EXERCISE GOAL:
The required answer is a copy of each line in the entries below that includes "results".

[Records from a data collection]
┄┄┄┄┄┄┄┄┄┄┄┄┄┄┄┄┄┄┄┄
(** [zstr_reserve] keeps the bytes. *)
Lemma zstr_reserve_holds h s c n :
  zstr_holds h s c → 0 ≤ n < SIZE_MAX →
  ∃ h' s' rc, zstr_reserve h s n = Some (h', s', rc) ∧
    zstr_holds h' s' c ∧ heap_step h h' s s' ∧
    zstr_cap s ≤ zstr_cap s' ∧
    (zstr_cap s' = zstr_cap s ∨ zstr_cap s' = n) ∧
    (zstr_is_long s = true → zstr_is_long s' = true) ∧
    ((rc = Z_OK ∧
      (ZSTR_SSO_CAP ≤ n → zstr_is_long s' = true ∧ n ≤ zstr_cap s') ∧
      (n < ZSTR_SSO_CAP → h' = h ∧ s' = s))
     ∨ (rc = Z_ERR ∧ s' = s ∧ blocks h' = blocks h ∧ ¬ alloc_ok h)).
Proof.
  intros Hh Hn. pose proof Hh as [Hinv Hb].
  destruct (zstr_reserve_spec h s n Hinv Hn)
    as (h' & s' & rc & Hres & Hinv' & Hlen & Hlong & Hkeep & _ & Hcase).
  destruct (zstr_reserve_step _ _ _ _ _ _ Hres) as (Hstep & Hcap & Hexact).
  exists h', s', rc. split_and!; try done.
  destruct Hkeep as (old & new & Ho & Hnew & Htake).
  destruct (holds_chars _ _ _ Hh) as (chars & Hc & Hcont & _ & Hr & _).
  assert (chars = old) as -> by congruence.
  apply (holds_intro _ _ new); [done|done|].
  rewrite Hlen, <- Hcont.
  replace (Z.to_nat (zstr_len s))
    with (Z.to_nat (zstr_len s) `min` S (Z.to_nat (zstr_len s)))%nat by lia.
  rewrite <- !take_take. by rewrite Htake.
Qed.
┄┄┄┄┄┄┄┄┄┄┄┄┄┄┄┄┄┄┄┄
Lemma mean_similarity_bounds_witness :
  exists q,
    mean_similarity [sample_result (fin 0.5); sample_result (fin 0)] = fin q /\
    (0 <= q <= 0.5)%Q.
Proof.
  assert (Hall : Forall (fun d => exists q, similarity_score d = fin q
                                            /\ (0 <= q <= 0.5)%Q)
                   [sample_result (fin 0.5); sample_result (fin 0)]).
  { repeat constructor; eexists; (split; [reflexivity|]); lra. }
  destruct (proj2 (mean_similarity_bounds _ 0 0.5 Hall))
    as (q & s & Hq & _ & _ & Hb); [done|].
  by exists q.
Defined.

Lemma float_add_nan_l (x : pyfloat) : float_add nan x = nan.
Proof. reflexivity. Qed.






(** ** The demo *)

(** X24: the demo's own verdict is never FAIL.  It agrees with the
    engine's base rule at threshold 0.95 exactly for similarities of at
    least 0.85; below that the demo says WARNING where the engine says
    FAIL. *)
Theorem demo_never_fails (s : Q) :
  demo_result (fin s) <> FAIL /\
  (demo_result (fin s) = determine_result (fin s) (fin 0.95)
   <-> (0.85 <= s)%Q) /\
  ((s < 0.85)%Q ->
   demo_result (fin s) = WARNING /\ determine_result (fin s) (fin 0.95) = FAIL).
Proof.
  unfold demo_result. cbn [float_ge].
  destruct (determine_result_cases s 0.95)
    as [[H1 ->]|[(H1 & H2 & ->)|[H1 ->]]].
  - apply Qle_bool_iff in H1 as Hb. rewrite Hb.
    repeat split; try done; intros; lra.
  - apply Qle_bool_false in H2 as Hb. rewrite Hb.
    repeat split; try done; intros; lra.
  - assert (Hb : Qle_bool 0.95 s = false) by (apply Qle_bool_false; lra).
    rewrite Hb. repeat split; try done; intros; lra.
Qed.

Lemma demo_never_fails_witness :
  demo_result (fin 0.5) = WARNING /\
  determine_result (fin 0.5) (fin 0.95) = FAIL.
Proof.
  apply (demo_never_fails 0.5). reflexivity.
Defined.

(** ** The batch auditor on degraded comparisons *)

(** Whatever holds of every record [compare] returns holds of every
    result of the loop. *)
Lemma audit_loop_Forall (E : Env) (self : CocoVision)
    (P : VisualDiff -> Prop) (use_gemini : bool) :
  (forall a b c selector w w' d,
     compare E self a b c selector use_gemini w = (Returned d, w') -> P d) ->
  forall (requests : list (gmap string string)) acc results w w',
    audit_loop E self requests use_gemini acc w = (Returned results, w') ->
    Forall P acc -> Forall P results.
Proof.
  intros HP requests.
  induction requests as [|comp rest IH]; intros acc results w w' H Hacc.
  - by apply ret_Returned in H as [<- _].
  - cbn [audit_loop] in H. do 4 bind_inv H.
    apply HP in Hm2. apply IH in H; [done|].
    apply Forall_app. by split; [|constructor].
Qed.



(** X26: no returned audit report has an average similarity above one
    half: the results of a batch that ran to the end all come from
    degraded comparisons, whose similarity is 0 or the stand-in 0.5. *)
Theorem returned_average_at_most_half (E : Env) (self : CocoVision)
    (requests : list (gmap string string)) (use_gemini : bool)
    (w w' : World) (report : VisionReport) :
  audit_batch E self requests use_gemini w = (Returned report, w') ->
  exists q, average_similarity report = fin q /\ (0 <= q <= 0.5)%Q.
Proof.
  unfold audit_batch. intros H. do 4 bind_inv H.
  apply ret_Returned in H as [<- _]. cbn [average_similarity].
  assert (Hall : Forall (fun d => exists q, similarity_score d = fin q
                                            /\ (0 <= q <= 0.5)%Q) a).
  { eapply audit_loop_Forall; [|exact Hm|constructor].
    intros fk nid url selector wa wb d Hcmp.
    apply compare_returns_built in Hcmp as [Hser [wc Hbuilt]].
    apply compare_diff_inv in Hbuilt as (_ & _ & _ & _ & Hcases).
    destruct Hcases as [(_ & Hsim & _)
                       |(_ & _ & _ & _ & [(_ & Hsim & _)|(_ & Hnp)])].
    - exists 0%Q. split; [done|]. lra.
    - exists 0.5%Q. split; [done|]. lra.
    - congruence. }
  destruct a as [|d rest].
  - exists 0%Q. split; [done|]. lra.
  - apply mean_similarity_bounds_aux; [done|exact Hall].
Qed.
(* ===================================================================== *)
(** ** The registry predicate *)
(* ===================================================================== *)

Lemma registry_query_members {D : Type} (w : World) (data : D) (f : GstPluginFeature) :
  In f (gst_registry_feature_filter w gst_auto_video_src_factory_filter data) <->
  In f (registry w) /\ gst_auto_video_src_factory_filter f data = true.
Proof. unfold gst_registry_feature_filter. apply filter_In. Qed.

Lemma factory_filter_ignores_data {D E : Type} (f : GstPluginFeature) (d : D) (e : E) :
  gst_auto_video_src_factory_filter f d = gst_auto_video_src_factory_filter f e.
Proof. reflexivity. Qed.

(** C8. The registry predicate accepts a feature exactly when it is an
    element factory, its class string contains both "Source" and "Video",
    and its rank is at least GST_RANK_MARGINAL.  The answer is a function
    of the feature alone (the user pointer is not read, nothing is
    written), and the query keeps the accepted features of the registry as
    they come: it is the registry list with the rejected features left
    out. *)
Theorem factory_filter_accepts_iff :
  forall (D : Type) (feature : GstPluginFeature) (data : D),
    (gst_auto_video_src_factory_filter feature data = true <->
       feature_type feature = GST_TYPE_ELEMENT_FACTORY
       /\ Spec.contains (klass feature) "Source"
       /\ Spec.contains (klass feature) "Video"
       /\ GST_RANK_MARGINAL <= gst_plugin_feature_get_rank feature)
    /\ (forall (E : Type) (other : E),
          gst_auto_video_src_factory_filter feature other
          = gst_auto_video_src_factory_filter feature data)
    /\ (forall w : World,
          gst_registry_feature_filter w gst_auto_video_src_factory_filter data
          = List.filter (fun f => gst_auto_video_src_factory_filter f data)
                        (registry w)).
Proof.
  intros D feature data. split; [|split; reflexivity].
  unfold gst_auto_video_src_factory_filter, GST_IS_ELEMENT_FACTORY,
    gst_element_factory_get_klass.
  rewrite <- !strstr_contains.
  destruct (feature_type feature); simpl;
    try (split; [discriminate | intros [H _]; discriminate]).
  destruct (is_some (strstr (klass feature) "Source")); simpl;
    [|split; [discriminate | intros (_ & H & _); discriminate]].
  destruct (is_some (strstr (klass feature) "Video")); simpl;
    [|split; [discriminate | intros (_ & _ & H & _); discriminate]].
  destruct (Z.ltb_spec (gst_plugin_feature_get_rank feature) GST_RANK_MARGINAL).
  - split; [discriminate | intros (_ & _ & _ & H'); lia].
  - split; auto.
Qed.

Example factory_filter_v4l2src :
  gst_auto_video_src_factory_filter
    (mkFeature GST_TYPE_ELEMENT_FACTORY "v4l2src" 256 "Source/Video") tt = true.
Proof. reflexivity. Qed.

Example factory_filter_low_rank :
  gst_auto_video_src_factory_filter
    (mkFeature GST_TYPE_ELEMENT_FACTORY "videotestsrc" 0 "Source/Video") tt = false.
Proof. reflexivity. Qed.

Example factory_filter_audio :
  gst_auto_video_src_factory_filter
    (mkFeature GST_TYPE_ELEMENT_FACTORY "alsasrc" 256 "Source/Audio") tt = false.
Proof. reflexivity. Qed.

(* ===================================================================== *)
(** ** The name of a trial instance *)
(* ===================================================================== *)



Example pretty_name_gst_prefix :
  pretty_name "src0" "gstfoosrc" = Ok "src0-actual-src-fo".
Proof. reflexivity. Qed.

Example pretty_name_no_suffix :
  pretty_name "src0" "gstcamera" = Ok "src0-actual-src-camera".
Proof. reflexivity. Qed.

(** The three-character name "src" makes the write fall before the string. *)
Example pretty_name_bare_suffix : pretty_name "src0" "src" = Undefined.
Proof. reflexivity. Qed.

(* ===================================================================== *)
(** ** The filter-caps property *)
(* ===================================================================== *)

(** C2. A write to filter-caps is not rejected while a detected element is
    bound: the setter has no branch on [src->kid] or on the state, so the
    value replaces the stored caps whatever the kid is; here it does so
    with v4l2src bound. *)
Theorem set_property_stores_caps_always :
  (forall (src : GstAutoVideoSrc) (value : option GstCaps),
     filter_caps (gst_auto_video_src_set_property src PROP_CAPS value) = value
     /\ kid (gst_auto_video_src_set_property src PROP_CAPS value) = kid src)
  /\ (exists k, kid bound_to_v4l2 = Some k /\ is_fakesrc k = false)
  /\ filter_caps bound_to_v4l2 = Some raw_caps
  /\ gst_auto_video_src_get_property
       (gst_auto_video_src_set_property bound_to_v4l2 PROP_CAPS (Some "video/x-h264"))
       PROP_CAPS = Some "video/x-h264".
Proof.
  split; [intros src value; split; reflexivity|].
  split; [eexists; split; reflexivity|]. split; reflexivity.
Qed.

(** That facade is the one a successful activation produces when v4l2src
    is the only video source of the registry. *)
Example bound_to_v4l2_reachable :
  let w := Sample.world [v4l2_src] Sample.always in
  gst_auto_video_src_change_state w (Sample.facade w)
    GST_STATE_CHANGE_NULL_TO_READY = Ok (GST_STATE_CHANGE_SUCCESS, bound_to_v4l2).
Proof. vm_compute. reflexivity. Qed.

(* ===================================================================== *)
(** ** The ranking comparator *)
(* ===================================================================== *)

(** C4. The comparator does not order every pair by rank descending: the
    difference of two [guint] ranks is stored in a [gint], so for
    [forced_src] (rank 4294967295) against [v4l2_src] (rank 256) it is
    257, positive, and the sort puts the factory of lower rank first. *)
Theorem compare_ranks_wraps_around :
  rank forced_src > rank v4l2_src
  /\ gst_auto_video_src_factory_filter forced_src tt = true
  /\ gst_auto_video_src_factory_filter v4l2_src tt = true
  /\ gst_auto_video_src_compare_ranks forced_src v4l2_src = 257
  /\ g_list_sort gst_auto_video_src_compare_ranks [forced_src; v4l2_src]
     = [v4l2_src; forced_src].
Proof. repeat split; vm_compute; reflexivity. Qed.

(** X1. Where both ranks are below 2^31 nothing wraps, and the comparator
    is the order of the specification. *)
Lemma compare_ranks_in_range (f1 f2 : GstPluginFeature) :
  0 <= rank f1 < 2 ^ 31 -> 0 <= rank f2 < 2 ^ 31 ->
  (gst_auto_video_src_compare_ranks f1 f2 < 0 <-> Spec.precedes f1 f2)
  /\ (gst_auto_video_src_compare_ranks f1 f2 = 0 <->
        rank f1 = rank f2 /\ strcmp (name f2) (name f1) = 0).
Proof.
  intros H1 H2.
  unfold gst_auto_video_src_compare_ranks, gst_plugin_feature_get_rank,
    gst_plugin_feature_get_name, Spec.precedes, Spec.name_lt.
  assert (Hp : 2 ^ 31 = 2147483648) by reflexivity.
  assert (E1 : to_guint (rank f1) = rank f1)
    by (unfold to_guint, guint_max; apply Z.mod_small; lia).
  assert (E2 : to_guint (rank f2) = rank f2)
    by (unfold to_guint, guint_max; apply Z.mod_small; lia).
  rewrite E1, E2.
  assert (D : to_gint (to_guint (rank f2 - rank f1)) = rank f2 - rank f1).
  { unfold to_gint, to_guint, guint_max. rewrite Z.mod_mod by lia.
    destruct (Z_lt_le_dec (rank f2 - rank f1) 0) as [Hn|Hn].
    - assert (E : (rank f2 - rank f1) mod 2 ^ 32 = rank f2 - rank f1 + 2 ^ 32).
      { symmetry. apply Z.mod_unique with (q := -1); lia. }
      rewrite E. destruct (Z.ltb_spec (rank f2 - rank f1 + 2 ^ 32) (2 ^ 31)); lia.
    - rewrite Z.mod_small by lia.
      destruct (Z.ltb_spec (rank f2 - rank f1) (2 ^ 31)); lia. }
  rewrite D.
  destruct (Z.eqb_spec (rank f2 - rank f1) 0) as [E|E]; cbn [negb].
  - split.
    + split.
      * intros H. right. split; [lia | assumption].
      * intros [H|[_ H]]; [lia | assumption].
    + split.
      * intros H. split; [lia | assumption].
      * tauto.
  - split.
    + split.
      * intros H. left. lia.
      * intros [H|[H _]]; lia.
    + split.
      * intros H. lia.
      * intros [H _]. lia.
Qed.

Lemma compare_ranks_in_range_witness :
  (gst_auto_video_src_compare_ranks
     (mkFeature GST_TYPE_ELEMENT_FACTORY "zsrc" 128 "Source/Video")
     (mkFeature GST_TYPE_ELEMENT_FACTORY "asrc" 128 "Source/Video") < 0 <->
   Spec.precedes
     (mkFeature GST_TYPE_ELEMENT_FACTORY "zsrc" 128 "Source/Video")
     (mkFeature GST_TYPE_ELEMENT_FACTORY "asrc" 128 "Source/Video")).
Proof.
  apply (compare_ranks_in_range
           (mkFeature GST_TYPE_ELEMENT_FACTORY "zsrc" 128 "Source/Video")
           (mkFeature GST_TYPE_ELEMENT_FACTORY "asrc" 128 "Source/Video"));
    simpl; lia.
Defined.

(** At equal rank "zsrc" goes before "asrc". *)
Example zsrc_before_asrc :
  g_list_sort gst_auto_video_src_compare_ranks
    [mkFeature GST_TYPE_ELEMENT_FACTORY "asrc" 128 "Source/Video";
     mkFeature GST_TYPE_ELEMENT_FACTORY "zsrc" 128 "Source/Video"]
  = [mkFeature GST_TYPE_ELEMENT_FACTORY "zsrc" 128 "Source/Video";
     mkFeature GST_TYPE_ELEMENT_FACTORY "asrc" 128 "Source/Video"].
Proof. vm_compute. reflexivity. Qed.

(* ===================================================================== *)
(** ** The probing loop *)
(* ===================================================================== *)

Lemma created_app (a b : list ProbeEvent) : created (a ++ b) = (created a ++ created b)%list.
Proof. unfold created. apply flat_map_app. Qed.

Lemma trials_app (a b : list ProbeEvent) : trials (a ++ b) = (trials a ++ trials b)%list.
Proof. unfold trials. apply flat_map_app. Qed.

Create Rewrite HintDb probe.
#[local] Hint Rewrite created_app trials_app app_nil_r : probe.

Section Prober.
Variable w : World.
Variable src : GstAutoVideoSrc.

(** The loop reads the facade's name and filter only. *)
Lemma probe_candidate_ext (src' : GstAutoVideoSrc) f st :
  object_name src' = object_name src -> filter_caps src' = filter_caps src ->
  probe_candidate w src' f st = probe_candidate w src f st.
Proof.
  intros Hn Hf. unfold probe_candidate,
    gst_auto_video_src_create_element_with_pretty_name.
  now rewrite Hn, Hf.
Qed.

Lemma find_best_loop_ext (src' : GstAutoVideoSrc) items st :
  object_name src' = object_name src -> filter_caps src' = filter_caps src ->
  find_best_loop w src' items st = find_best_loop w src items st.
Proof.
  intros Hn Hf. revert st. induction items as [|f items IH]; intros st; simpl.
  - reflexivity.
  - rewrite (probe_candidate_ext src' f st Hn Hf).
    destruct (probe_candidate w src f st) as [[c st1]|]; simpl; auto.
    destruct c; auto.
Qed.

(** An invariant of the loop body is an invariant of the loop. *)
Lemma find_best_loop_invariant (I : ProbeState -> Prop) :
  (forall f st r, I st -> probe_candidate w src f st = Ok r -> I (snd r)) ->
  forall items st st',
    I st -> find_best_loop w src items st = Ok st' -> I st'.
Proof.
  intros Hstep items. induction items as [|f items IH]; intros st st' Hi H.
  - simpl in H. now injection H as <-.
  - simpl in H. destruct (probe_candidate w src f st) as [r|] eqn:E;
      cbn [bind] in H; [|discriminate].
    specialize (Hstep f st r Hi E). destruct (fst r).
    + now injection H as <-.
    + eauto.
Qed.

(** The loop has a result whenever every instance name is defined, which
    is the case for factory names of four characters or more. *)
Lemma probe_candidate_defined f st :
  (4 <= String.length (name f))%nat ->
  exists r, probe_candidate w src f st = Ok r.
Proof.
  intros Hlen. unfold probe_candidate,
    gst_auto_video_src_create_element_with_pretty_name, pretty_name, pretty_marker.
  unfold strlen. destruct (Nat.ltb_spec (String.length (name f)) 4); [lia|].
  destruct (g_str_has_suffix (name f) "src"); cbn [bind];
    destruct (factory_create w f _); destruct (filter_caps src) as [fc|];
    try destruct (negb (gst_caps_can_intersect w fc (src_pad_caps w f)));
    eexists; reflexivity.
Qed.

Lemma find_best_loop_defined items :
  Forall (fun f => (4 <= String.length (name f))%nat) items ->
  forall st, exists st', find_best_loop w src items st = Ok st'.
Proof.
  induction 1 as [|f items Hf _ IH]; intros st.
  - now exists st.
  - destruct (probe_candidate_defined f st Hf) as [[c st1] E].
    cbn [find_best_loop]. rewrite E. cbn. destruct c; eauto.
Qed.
┄┄┄┄┄┄┄┄┄┄┄┄┄┄┄┄┄┄┄┄
ANSWER SECTION:
  forall (requests : list (gmap string string)) acc results w w',
    audit_loop E self requests use_gemini acc w = (Returned results, w') ->
    Forall P acc -> Forall P results.
  induction requests as [|comp rest IH]; intros acc results w w' H Hacc.
    half: the results of a batch that ran to the end all come from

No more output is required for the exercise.